- Born: Helen T. Gott July 2, 1942 Jersey City, New Jersey, U.S.
- Died: November 11, 2023 (aged 81)
- Education: Syracuse University
- Occupations: Journalist; editor;
- Writing career
- Period: 1965–2013
- Genre: Journalism
- Subjects: Religion, Civil Rights Movement, ethics
- Notable awards: KCABJ Lifetime Achievement Award (1997); KCABJ Features Award (2012);

= Helen T. Gray =

American journalist

Helen T. Gray (July 2, 1942 – November 11, 2023) was an American reporter for The Kansas City Star, serving as their faith and religion editor for over four decades.
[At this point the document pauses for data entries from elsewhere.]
Lemma scan_subgraphs_keeps subs : forall acc clusters key,
  scan_subgraphs acc subs = Ok clusters ->
  is_Some (acc !! key) -> is_Some (clusters !! key).
Proof.
  induction subs as [|sg subs IH]; intros acc clusters key Hscan Hsome.
  - now injection Hscan as <-.
  - cbn [scan_subgraphs] in Hscan.
    destruct (scan_subgraph acc sg) as [acc'|e] eqn:Hsg; [|discriminate].
    cbn in Hscan. eapply IH; [exact Hscan|].
    eapply scan_subgraph_keeps; eauto.
Qed.

Lemma scan_subgraphs_complete subs : forall acc clusters key label,
  scan_subgraphs acc subs = Ok clusters ->
  direct_entry subs key label ->
  is_Some (clusters !! key).
Proof.
  induction subs as [|sg subs IH]; intros acc clusters key label Hscan Hentry.
  - destruct Hentry as (? & ? & Hin & _). now apply elem_of_nil in Hin.
  - cbn [scan_subgraphs] in Hscan.
    destruct (scan_subgraph acc sg) as [acc'|e] eqn:Hsg; [|discriminate].
    cbn in Hscan.
    destruct Hentry as (sg' & node & Hin & Hflag & Hnode & -> & Hlabel).
    apply elem_of_cons in Hin as [->|Hin].
    + eapply scan_subgraphs_keeps; [exact Hscan|].
      unfold scan_subgraph in Hsg. unfold is_visual_cluster in Hflag.
      rewrite Hflag, Hlabel in Hsg. cbn in Hsg. injection Hsg as <-.
      rewrite lookup_foldl_insert, decide_True; [eauto|].
      rewrite <- node_key_strip. now apply list_elem_of_fmap_2.
    + eapply IH; [exact Hscan|]. exists sg', node. repeat split; eauto.
Qed.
She was their second Black reporter and first female reporter.

== Early life ==
Gray was born in Jersey City, New Jersey, to William and Cynthia Gott. She attended Syracuse University, graduating with degrees in journalism and political science.

== Career ==
Gray was hired on to be a reporter for the Kansas City Star in 1965. She was the second black reporter and the first black female repoter at the Kansas City Star. In her early career, Gray wrote about the civil rights movement, having interviewed Martin Luther King Jr. and wrote about his subsequent assassination. She covered topics such as racial discrimination and quality of life for Black Kansas Citians. Her accolades include a 1997 Lifetime Achievement Award and a 2012 Features Award (for her article "Songs of Freedom"), both from the Kansas City Association of Black Journalists, an affiliate chapter of the National Association of Black Journalists.

In 1971, she was appointed the religion editor and kept the position until she retired from the paper in 2013. While in this position she gained recognition from the Religion News Association. Gray published articles on topics such as the emptiness of American materialism, the ethics of euthanasia, and the Israel-Palestine conflict.